Friday, February 18, 2011

Right to Self-determination: Key to the Ogaden Crisis and Solution to the Horn of Africa

@ Resolve Ogaden Coalition 
The people of the disputed Ogaden region of eastern Ethiopia have endured decades of devastating armed conflict and government repression. The appalling human rights violations and ongoing humanitarian crisis, however, have received little attention from the international community.

In the wake of Southern Sudan’s successful referendum, international community including the United States government can no longer ignore the plight of the Somali people of the Ogaden. The U.S. government must recognize that the armed struggle in the Ogaden is a quest for self-determination. It is a demand whose realization is long overdue and that can no longer be ignored. Until the right of self-determination is recognized, it will be impossible to build a functioning, secular, pluralistic, democratic, and just society in the Ogaden and in greater Ethiopia.

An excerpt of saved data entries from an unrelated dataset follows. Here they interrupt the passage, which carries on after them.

(** * reactive_led: audio-reactive LED strip control

    A shallow embedding of the two programs of the repository,

    - [light.py], the script variant: every audio callback computes the RMS
      amplitude of the chunk, maps it to a colour ([calculate_color]) and
      writes it to the whole strip ([set_leds]);
    - [main.py], the class variant [AudioVisualizer]: the audio callback only
      stores the latest chunk and sets an event, a second thread
      ([update_leds]) wakes on the event, converts the chunk to decibels
      ([get_decibel_level]), to a brightness ([map_brightness]) and writes the
      strip.

    Numbers.  Python floats are idealised as real numbers ([R]); Python ints
    are [Z].  [int()] is truncation towards zero.  Operations that Python
    itself refuses (division by zero) raise the Python exception.  numpy
    operations that would produce [nan] or [inf] together with a
    RuntimeWarning (mean of an empty array, square root of a negative number,
    logarithm of a non-positive number) are flagged as [FloatingPointError],
    which is what numpy raises for them under [np.seterr(all='raise')]: a
    theorem that a function returns [Ok] therefore also says that none of
    these operations was evaluated outside its domain.

    What the idealisation leaves out: rounding (neighbouring amplitudes can
    get the same level, so nothing here claims a strict inequality between
    computed values) and overflow to [inf] at magnitudes far beyond what an
    audio stream delivers.

    Where rounding matters (the band edges of [calculate_color]) a second
    embedding over IEEE 754 binary64 ([calculate_color_b64]) evaluates the
    same expression with the exact double-precision operations. *)

From Stdlib Require Import Reals ZArith List Bool Lra Lia.
From Stdlib Require Floats.
Import ListNotations.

The right to self-determination is the right of a people to freely determine their political status and the right to choose the economic, social, and cultural paths that they will take. Self-determination and the cultural and political autonomy and independence that come with it are human rights. While no particular outcome or form of government is necessarily implied by the right to self-determination, the consent of the governed is the centerpiece of the right. “The right to self-determination is recognized in international law as a right of process (not of outcome) belonging to peoples and not to states or governments.”
For the socially, politically, and economically marginalized people of the Ogaden, the only acceptable means by which to ensure the people’s right to self-determination is an internationally monitored referendum similar to the January 2011 referendum by which Southern Sudan overwhelmingly voted for independence. The Ethiopian federal government has failed to honor and uphold the basic rights of the Somali people. The government in place (EPRDF Government) has instead used marginalization and terror to oppress the people of Ogaden.

The long history of European involvement in the Horn of Africa fundamentally altered and disrupted the political and social stability of the entire region. The current crisis in the Ogaden is a direct consequence of ill-advised colonial European policies. In 1936, Italy – hoping to expand its East African Empire – invaded and occupied Ethiopia and the Ogaden region. In 1942, Great Britain restored Ethiopia’s sovereignty, but then in three stages occurring in 1948, 1954, and 1956, illegally transferred the Ogaden region to Ethiopia. British colonial administrators knew very well that the Ogaden was ethnically distinct from the larger Ethiopian population, with major social, cultural, linguistic, and religious differences and longstanding animosities.

In the nearly 70 years since the illegal transfer of the Ogaden, successive Ethiopian governments have adopted polices of political and social repression. The current Ethiopian regime headed by Meles Zanawi, who shamefully claimed 99.6% of the votes in the country's recent sham election, is no different from previous governments and has proven incapable of addressing and resolving the longstanding grievances of the Somali people of the Ogaden.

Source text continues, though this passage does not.